The Lost Turkey Trail is a 26.3 mi hiking trail in southwestern Pennsylvania, United States. The trail traverses portions of Blue Knob State Park, a state game land, some parcels of private land, and Gallitzin State Forest. The trail is mostly in Bedford County and Somerset County, with a few segments briefly crossing the border into Cambria County. It reaches the highest point of any backpacking trail in Pennsylvania, with its eastern terminus at 3,034 feet, at Herman Point near the top of Blue Knob, which in turn is the second highest peak in the state. The trail also features a significant climb up the Allegheny Front. These rugged geographic features, combined with a shortage of camping areas and extensive no-camping zones, make the Lost Turkey Trail one of the more challenging backpacking trails in Pennsylvania.

==History and route==
The Lost Turkey Trail was built by the Youth Conservation Corps in the mid-1970s, and its name is believed to derive from an inside joke among the volunteer trail builders. Here the trail is described in the westbound direction, starting at Blue Knob State Park. From a small parking lot at Herman Point, near the top of Blue Knob, the trail immediately begins a lengthy and steep descent off the mountain and toward the valley of Bobs Creek. At about six-tenths of a mile, the trail passes the Lost Cox Children Monument, where the bodies of two young children were found in 1856. The trail crosses Bobs Creek, follows its valley downstream for a while, then climbs up an intervening ridge. After briefly walking along the top of the ridge, the trail descends steeply again, then crosses Wallace Branch and Pennsylvania Route 869 at Burnt House Picnic Area.

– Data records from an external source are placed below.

Definition header_post w h i fs (r : Result Error unit) fs' : Prop :=
  unborn w fs' ∧ writes i fs fs' ∧ match r with
  | Ok _ => ∃ hb, to_vec h = Some hb ∧ Zlen hb ≤ 4096 ∧ inodes fs' !! i = Some (mkInode (header_bytes hb) [] true)
  | Err _ => True end.

Lemma header_fresh w h i fs : newborn w h → unborn w fs → inodes fs !! i = Some (mkInode [] [] true) →
  wp (header i h) fs (header_post w h i fs).
Proof using.
  intros Hnb Hu Hn. rewrite /header. wp_step. apply wp_ok_or; [intros hb Hj|done]. wp_step. apply wp_guard; [intros Hl%Z.leb_le|done].
  set (n0 := mkInode [] [] true). set (h2 := to_be_bytes 4 (Zlen hb)). set (h3 := as_bytes (digest hb)).
  assert (∀ b x fs1 r, b ++ x = header_bytes hb → writes i fs fs1 ∧ (match r : Result Error unit with
      | Ok _ => inodes fs1 !! i = Some (append b n0)
      | Err e => e = Store ∧ ∃ y, y `prefix_of` b ∧ inodes fs1 !! i = Some (append y n0) end) → unborn w fs1) as Htorn.
  { intros b x fs1 r Hbx [Hw Hr]. assert (b `prefix_of` header_bytes hb) as Hb by by exists x.
    destruct r as [|e]; [by eapply (blank_torn w i h fs fs1 n0)|]. destruct Hr as (_ & y & Hy & Hr).
    apply (blank_torn w i h fs fs1 n0 Hnb hb Hj Hl eq_refl y); [by etrans|done..]. }
  assert (∀ pos b c x fs1 (k : M Error Fs unit), Zlen b = pos → b ++ c ++ x = header_bytes hb → writes i fs fs1 → inodes fs1 !! i = Some (append b n0) →
    (∀ fs2, writes i fs fs2 → inodes fs2 !! i = Some (append (b ++ c) n0) → unborn w fs2 →
      wp k fs2 (header_post w h i fs)) →
    wp (write_at i pos c;; k) fs1 (header_post w h i fs)) as Hstep.
  { intros pos b c x fs1 k Hpos Hbx Hw1 Hn1 Hk. wp_step. eapply wp_mono; [by eapply write_at_spec|]. intros r fs2 [Hw2 Hr].
    assert (writes i fs fs2) as Hw by (by trans fs1).
    assert (unborn w fs2) as Hu2.
    { apply (Htorn (b ++ c) x fs2 r); [by rewrite -app_assoc|]. split; [done|]. destruct r as [[]|e]; [by rewrite Hr append_append|].
      destruct Hr as (-> & y & Hy & ->). split; [done|]. exists (b ++ y). split; [by apply prefix_app|]. by rewrite append_append. }
    destruct r as [[]|e]; [|done]. apply Hk; [done| |done]. by rewrite Hr append_append. }
  apply (Hstep 0 [] MAGIC (h2 ++ hb ++ h3)); [done|done|done|by rewrite append_nil|]. intros fs1 Hw1 Hn1 _.
  apply (Hstep 8 MAGIC h2 (hb ++ h3)); [done..|]. intros fs2 Hw2 Hn2 _.
  apply (Hstep 12 (MAGIC ++ h2) hb h3); [by rewrite Zlen_app Zlen_to_be_bytes|by rewrite -app_assoc|done..|]. intros fs3 Hw3 Hn3 _.
  eapply wp_mono; [eapply write_at_spec; [exact Hn3|]; change (Zlen ((MAGIC ++ h2) ++ hb) = 12 + Zlen hb); rewrite !Zlen_app Zlen_to_be_bytes; change (Zlen MAGIC) with 8; lia|]. intros r fs4 [Hw4 Hr]. assert (writes i fs fs4) as Hw by (by trans fs3).
  assert (unborn w fs4) as Hu4.
  { apply (Htorn (header_bytes hb) [] fs4 r); [by rewrite app_nil_r|]. split; [done|]. destruct r as [[]|e].
    - rewrite Hr append_append. by rewrite -!app_assoc.
    - destruct Hr as (-> & y & Hy & ->). split; [done|]. eexists (_ ++ y). rewrite append_append. split; [|done].
      rewrite /header_bytes -!app_assoc. by do 3 apply prefix_app. }
  split; [done|]. split; [done|]. destruct r as [[]|e]; [|done]. exists hb. split; [done|]. split; [done|].
  assert (((MAGIC ++ h2) ++ hb) ++ h3 = header_bytes hb) as <- by by rewrite -!app_assoc.
  by rewrite Hr append_append.
Qed.
(* ===== verification/Evict.v ===== *)
(** The directory of an owner, [OwnedDisk::open] and [evict_local] of
    [ahvm-volume/src/owned.rs]: the local journal of a disk is given up once the
    remote volume holds everything, across failures and crashes at any point.
    The claim of the ownership, which precedes, is [Owned.open]. *)
From S2P Require Import Prelude Codec ObjectStore Blocks Files Local LocalLog LocalInv LocalCompact LocalImage LocalSpec LocalRun LocalSync LocalOpen LocalFresh LocalSystem.

Module Evict.
Import Files Local LocalInv LocalCompact LocalSpec LocalSync LocalFresh LocalSystem.

(** The owner's directory and the directory [journal] in it, where there is one;
    [sub_past] are the states of that entry that the last sync did not cover. *)
Record Home := mkHome { own : Fs; sub : option Fs; sub_past : list (option Fs) }.

Definition set_own (f : Fs) (h : Home) : Home := mkHome f (sub h) (sub_past h).
Definition put_sub (f : Fs) (h : Home) : Home := mkHome (own h) (Some f) (sub_past h).
Definition set_sub (x : option Fs) (h : Home) : Home := mkHome (own h) x (sub h :: sub_past h).
Definition on_own {A} (m : M Error Fs A) : M Error Home A := zoom own set_own m.

Definition SYNCED : list Z := as_bytes "synced-v1".

(** [File::open(dir)?.sync_all()] *)
Definition sync_home : M Error Home unit := on_own sync_dir;; modify (λ h, mkHome (own h) (sub h) []).

(** Some names are gone: those whose bit in [k] is not set. *)
Definition unlink_some (k : nat) (fs : Fs) : Fs :=
  set_dir (list_to_map (omap (λ e, if Nat.testbit k e.1 then Some e.2 else None)
    (zip (seq 0 (base.size (dir fs))) (map_to_list (dir fs))))) fs.
(** [fs::remove_dir_all(dir.join("journal"))], where a missing directory is fine;
    an error leaves some of the names. *)
Definition remove_journal : M Error Home unit :=
  o ← on_own outcome;
  match o with
  | None => modify (λ h, match sub h with Some _ => set_sub None h | None => h end)
  | Some k => modify (λ h, match sub h with Some fs => set_sub (Some (unlink_some k fs)) h | None => h end);; fail Store
  end.

(** [finish_eviction] *)
Definition finish_eviction : M Error Home unit :=
  o ← on_own outcome;
  f ← gets (λ h, lookup_file "eviction" (own h));
  match o, f with
  | None, None => mret tt
  | _, _ =>
      guard_err (bool_decide (o = None) && match f with Some n => bool_decide (data n = SYNCED) | None => false end) Corrupt;;
      remove_journal;;
      sync_home;;
      on_own (remove_file "eviction");;
      sync_home
  end.

(** [journal.exists()] *)
Definition journal_there : M Error Home bool :=
  o ← on_own outcome;
  gets (λ h, bool_decide (o = None) && bool_decide (is_Some (sub h))).
(** [create_dir] and [set_permissions]; [plan] is that of the calls in the new
    directory. *)
Definition make_journal (plan : list (option nat)) : M Error Home unit :=
  on_own sys;;
  there ← gets (λ h, bool_decide (is_Some (sub h)));
  guard_err (negb there) Store;;
  modify (set_sub (Some (mkFs ∅ ∅ [] false false plan)));;
  on_own sys;;
  modify (put_sub (mkFs ∅ ∅ [] false true plan)).

(** The marker of a disk that is synchronized. *)
Definition mark_evicted : M Error Home unit :=
  i ← on_own (open_truncate "eviction.tmp");
  on_own (write_all i SYNCED);;
  on_own (sync_all i);;
  on_own (rename "eviction.tmp" "eviction");;
  sync_home.

(** [discard_retired_local], under the owner lock, up to the removal. *)
Definition discard_retired_local (id : string) : M Error Home unit :=
  guard_err (valid_id id) InvalidInput;;
  i ← on_own (open_or_create "owner.lock");
  on_own try_lock;;
  i ← on_own (open_truncate "retired");
  on_own (write_all i (as_bytes id));;
  on_own (sync_all i);;
  sync_home;;
  remove_journal;;
  sync_home.

Section disk.
Context {SHA : Sha256} {JH : Json Header} {V S : Type} {R : Remote V S}.

Definition on_home {A} (m : M Error Home A) : M Error (Home * S) A := zoom fst (λ h t, (h, t.2)) m.
(** A call in the journal directory. *)
Definition on_journal {A} (m : M Error (Fs * S) A) : M Error (Home * S) A := λ t,
  match sub t.1 with
  | Some fs => let '(r, (fs', st')) := m (fs, t.2) in (r, (put_sub fs' t.1, st'))
  | None => (Err Store, t)
  end.

(** [OwnedDisk::open], after [Store::open]. *)
Definition open_home (id : string) (random : list Z) (plan : list (option nat)) : M Error (Home * S) (State V) :=
  on_home finish_eviction;;
  there ← on_home journal_there;
  (if (there : bool) then mret tt else on_home (make_journal plan));;
  on_home sync_home;;
  on_home (on_own sys);; on_home (on_own sys);;
  on_journal (open id random).

(** A call of the disk [d], which is dropped afterwards. *)
Definition last_call {A} (d : State V) (m : M Error (State V * Fs * S) A) : M Error (Fs * S) A := λ t,
  let '(r, (_, fs', st')) := m (d, t.1, t.2) in (r, (unlock fs', st')).

(** [evict_local], after [Store::open]. *)
Definition evict_local (id : string) (random : list Z) (plan : list (option nat)) : M Error (Home * S) unit :=
  d ← open_home id random plan;
  on_journal (last_call d (sync_remote id));;
  on_home mark_evicted;;
  on_home finish_eviction.
End disk.

(** ** Crashes *)

(** Part of a removal under way may be left. *)
Definition torn (h : Home) (f f1 : Fs) : Prop := f1 = f ∨ sub h = None ∧ ∃ k, f1 = unlink_some k f.
Definition home_crashed (h h' : Home) : Prop :=
  crashed (own h) (own h') ∧ sub_past h' = [] ∧
  ∃ o, o ∈ sub h :: sub_past h ∧ match o, sub h' with
    | Some f, Some f' => ∃ f1, torn h f f1 ∧ crashed f1 f'
    | None, None => True
    | _, _ => False
    end.

End Evict.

Continuing to the west, the Lost Turkey Trail begins a significant climb up the Allegheny Front, though the climb is gradual, following stream hollows and rising about 1,000 feet over three miles. At the top of the plateau, the terrain levels off and the western half of the trail is relatively easy. In this section, the trail encounters the source of the South Fork of the Little Conemaugh River; downstream, this waterway was responsible for the devastating Johnstown Flood of 1889. Near its western end, the trail enters Gallitzin State Forest, and ends at a parking lot on Pennsylvania Route 56 east of Windber. That parking lot is just across the highway from Babcock Picnic Area, which serves as the trailhead for the John P. Saylor Trail.